Assignment: Starting with the line that contains "cbn [block_roots set_children]." and stopping after the line that contains "by rewrite (proj1", return each line below exactly as written, with no others.

(Dataset entries)
- Opening Delimiter -
(** Blocks are remembered once, so the children learnt before stay. *)
Lemma remember_children_ok P store b cs t :
  (∀ b c x, c ∈ children_of t b → P x b → P x c) → (∀ x c, c ∈ cs → P x b → P x c) →
  discovered_children t !! b = None → tracker_ok P store t →
  tracker_ok P store (remember_children b cs t) ∧ spreads (set_children b cs t) (remember_children b cs t).
Proof.
  intros HP Hcs Hb [Hf Hc Hs Hn Hi].
  assert (remember_children b cs t = spread_all (hash_set_iter (roots_of t b)) cs (set_children b cs t)) as ->.
  { unfold remember_children, roots_of. cbn [block_roots set_children].
    destruct (block_roots t !! b); [done|]. cbn [default].
    by rewrite (proj1 (Permutation_nil_r (hash_set_iter ∅))) by (by rewrite hash_set_iter_perm). }
  apply spread_all_inv.
  - intros a c x. rewrite children_of_set. case_decide as Ha; [subst a|]; eauto.
  - split; try done. intros a c x. rewrite children_of_set. case_decide as Ha.
    + subst a. intros Hcc Hx. right. right. split; [|done]. rewrite hash_set_iter_perm. by apply elem_of_elements.
    + intros Hcc Hx. left. by destruct (Hc a c x Hcc Hx).
  - intros r Hr. rewrite hash_set_iter_perm, elem_of_elements in Hr.
    apply Forall_forall. intros c Hcc. apply (Hcs r c Hcc). by apply Hs.
Qed.

Lemma rendered_push_template b tm t :
  rendered (push_template b tm t) ≡ₚ rendered t ++ ((λ r, failure_of r b tm) <$> elements (roots_of t b)).
Proof.
  unfold rendered. set (f := λ p, elements (roots_of t p.1) ≫= λ r, failure_of r p.1 <$> p.2).
  change (map_to_list (failure_templates (push_template b tm t)) ≫= f
    ≡ₚ (map_to_list (failure_templates t) ≫= f) ++ ((λ r, failure_of r b tm) <$> elements (roots_of t b))).
  cbn [failure_templates push_template].
  assert (∀ ts, f (b, ts ++ [tm]) ≡ₚ f (b, ts) ++ ((λ r, failure_of r b tm) <$> elements (roots_of t b))) as Hf.
  { intros ts. unfold f. cbn [fst snd]. induction (elements (roots_of t b)) as [|r l IH]; [done|].
    cbn. rewrite IH, fmap_app. cbn. solve_Permutation. }
  unfold templates_of. destruct (failure_templates t !! b) as [ts|] eqn:Hb; cbn [default].
  - rewrite <-(map_to_list_delete _ _ _ Hb), <-(insert_delete_eq (failure_templates t)).
    rewrite map_to_list_insert by apply lookup_delete_eq.
    cbn [mbind list_bind]. rewrite Hf. solve_Permutation.
  - rewrite map_to_list_insert by done. cbn [mbind list_bind]. rewrite (Hf []).
    assert (f (b, []) = []) as ->; [|cbn; solve_Permutation].
    unfold f. cbn [fst snd]. clear. induction (elements (roots_of t b)) as [|r l IH]; [done|exact IH].
Qed.

(** What [record] leaves alone. *)
Record records (b : block_hash) (tm : FailureTemplate) t t' : Prop := {
  records_children : discovered_children t' = discovered_children t;
  records_roots : block_roots t' = block_roots t;
  records_template : templates_of t' b = templates_of t b ++ [tm];
  records_templates c : c ≠ b → templates_of t' c = templates_of t c
}.

Lemma record_ok P store b op m t p : roots_of t b ≠ ∅ → tracker_ok P store t →
  let s := record b op m (t, p) in
  tracker_ok P store s.1 ∧ records b {| template_operation := op; template_message := m |} t s.1.
Proof.
  intros Hr [Hf Hc Hs Hn Hi]. unfold record. cbn [fst snd note_failed_id].
  set (tm := {| template_operation := op; template_message := m |}). set (t1 := {| block_roots := block_roots t |}).
  assert (is_Some (block_roots t !! b)) as [R HR].
  { unfold roots_of in Hr. destruct (block_roots t !! b); [by eexists|done]. }
  assert (roots_of t b = R) as HRr by (unfold roots_of; by rewrite HR).
  cbn [block_roots push_template t1]. rewrite HR. rewrite HRr in Hr.
  assert (templates_of (push_template b tm t1) b = templates_of t b ++ [tm]) as Htb.
  { unfold templates_of at 1. cbn [failure_templates push_template]. by rewrite lookup_insert_eq. }
  assert (∀ c, c ≠ b → templates_of (push_template b tm t1) c = templates_of t c) as Htc.
  { intros c Hcb. unfold templates_of at 1. cbn [failure_templates push_template]. by rewrite lookup_insert_ne. }
  split; [split|split]; try done.
  - cbn [failures push_failures push_template].
    change (rendered (push_failures _ (push_template b tm t1))) with (rendered (push_template b tm t1)).
    rewrite rendered_push_template. change (rendered t1) with (rendered t). change (roots_of t1 b) with (roots_of t b).
    rewrite HRr. cbn [failures t1]. rewrite Hf, hash_set_iter_perm. solve_Permutation.
  - intros c Hcne. change (hash_to_string c ∈ {[hash_to_string b]} ∪ failed_failure_ids t).
    destruct (decide (c = b)) as [->|Hcb]; [set_solver|]. apply elem_of_union_r, Hn. by rewrite <-Htc.
  - cbn [failed_failure_ids push_failures push_template t1 failures]. rewrite Hi, fmap_app, list_to_set_app_L.
    rewrite (union_comm_L {[hash_to_string b]}). f_equal. apply set_eq. intros i.
    rewrite elem_of_singleton, elem_of_list_to_set, <-list_fmap_compose. split.
    + intros ->. apply set_choose_L in Hr as [r Hr]. apply list_elem_of_fmap. exists r. split; [done|].
      rewrite hash_set_iter_perm. by apply elem_of_elements.
    + intros (r&->&_)%list_elem_of_fmap. done.
Qed.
- Closing Delimiter -
Response:
  { unfold remember_children, roots_of. cbn [block_roots set_children].
    destruct (block_roots t !! b); [done|]. cbn [default].
    by rewrite (proj1 (Permutation_nil_r (hash_set_iter ∅))) by (by rewrite hash_set_iter_perm). }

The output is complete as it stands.